Data for processing.
(** C7: An announcement of IPv4 routes, without multiprotocol attributes and with
    attributes that leave room in a message and in the AS path, reaches an
    external peer that uses four-octet AS numbers: the messages that go out
    carry the routes in order and each once, the peer decodes every one of them,
    and reads with the routes an AS path that has the number of the speaker in
    front of the path announced, the address of the speaker as next hop, and
    exactly the other attributes that leave the AS, in order and with the values
    they had. *)
Theorem announcement_reaches_peer data n ip path room u fuel :
  pa_ASSize data = 4 -> is_u32 (p_LocalAS n) -> 4 <= len ip -> p_ASSize n = 4 -> IsInternal n = false -> may_pass n path ->
  u_NLRI u <> [] -> Forall (wf_nlri (AddPathsRxActual data) AfiIP) (WithdrawnRoutes u) ->
  Forall (wf_nlri (AddPathsRxActual data) AfiIP) (u_NLRI u) ->
  Forall (wf_attr data) (PathAttributes u) -> Forall path_room (PathAttributes u) -> NoDup (codes (PathAttributes u)) ->
  HasMPAttrs (PathAttributes u) = false -> has_code BGPPathAttrTypeAS4Path (PathAttributes u) = false ->
  has_code BGPPathAttrTypeAS4Aggregator (PathAttributes u) = false ->
  has_code BGPPathAttrTypeASPath (PathAttributes u) = true ->
  len (attrs_wire (PathAttributes u)) + 50 <= BGPMsgMaxLen -> (4096 <= fuel)%nat ->
  exists u' ms us, sendUpdateMsg n (Some ip) (Some path) u = Ok (Some u') /\
    ConstructMaxSizedUpdatePackets room u' = Ok ms /\ Forall2 (received fuel data) ms us /\
    concat (map WithdrawnRoutes us) = WithdrawnRoutes u /\ concat (map u_NLRI us) = u_NLRI u /\
    Forall (fun x => u_NLRI x <> [] ->
      path_numbers (PathAttributes x) = p_LocalAS n :: path_numbers (PathAttributes u) /\
      (forall b v, BGPPathAttrNextHop b v ∈ PathAttributes x -> v = hop4 ip) /\
      codes (PathAttributes x) = filter (fun c => stays_inside path c = false) (codes (PathAttributes u)) /\
      (forall code, stays_inside path code = false -> code <> BGPPathAttrTypeASPath -> code <> BGPPathAttrTypeNextHop ->
         getTypeFromPathAttrs (PathAttributes x) code = getTypeFromPathAttrs (PathAttributes u) code)) us.
Proof.
  intros Hd Has Hip Hsize Hext Hpass Hn Hw Hnl Ha Hr Hnd Hmp H17 H18 H2 Hfit Hf.
  destruct (announced_plain data n (hop4 ip) path room u fuel Hd Has (len_hop4 ip Hip) Hw Hnl Ha Hr Hnd Hmp H17 H18 Hfit Hf)
    as (Hmp' & us & Eu & Er & En & Hg).
  set (u4 := u <| PathAttributes := exported n (hop4 ip) path (PathAttributes u) |>) in *.
  exists (map_attrs (with_hop ip) u4), (map update_message (map (map_attrs (with_hop ip)) us)), (map with_lengths us).
  split; [|split; [|split; [|split; [|split]]]].
  - rewrite (send_passes _ _ _ _ Hpass), (export_spec data) by done. unfold map_attrs, u4. simpl_get. by rewrite <- exported_rehop.
  - rewrite (map_construct _ (with_hop_base ip) room u4 Hmp'), Eu. cbn [exec_bind]. by rewrite !map_map.
  - clear Eu Er En. induction Hg as [|x us (Hxa & Hx & Hxe) _ IH]; cbn [map]; constructor; [|exact IH].
    apply rehop_received; [done | done | | done]. intros b v Hin.
    destruct Hxe as [E | [E _]]; rewrite E in Hin; [|by apply not_elem_of_nil in Hin].
    exact (exported_hop n (hop4 ip) path (PathAttributes u) b v Hin).
  - rewrite map_map. exact Er.
  - rewrite map_map. exact En.
  - rewrite Forall_map. eapply list.Forall_impl; [exact Hg|]. intros x (_ & _ & Hx) Hne. cbn in Hne.
    destruct Hx as [Hx | [_ Hx]]; [|done]. cbn [PathAttributes with_lengths]. rewrite Hx.
    split; [by eapply exported_numbers|].
    split; [|split; [by apply exported_codes | intros code; by apply (exported_other data)]].
    intros b v Hin. exact (exported_hop n (hop4 ip) path (PathAttributes u) b v Hin).
Qed.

What is required.
If a line in the records above holds the string "eapply", copy it.

Written solution.
  - rewrite Forall_map. eapply list.Forall_impl; [exact Hg|]. intros x (_ & _ & Hx) Hne. cbn in Hne.
    split; [by eapply exported_numbers|].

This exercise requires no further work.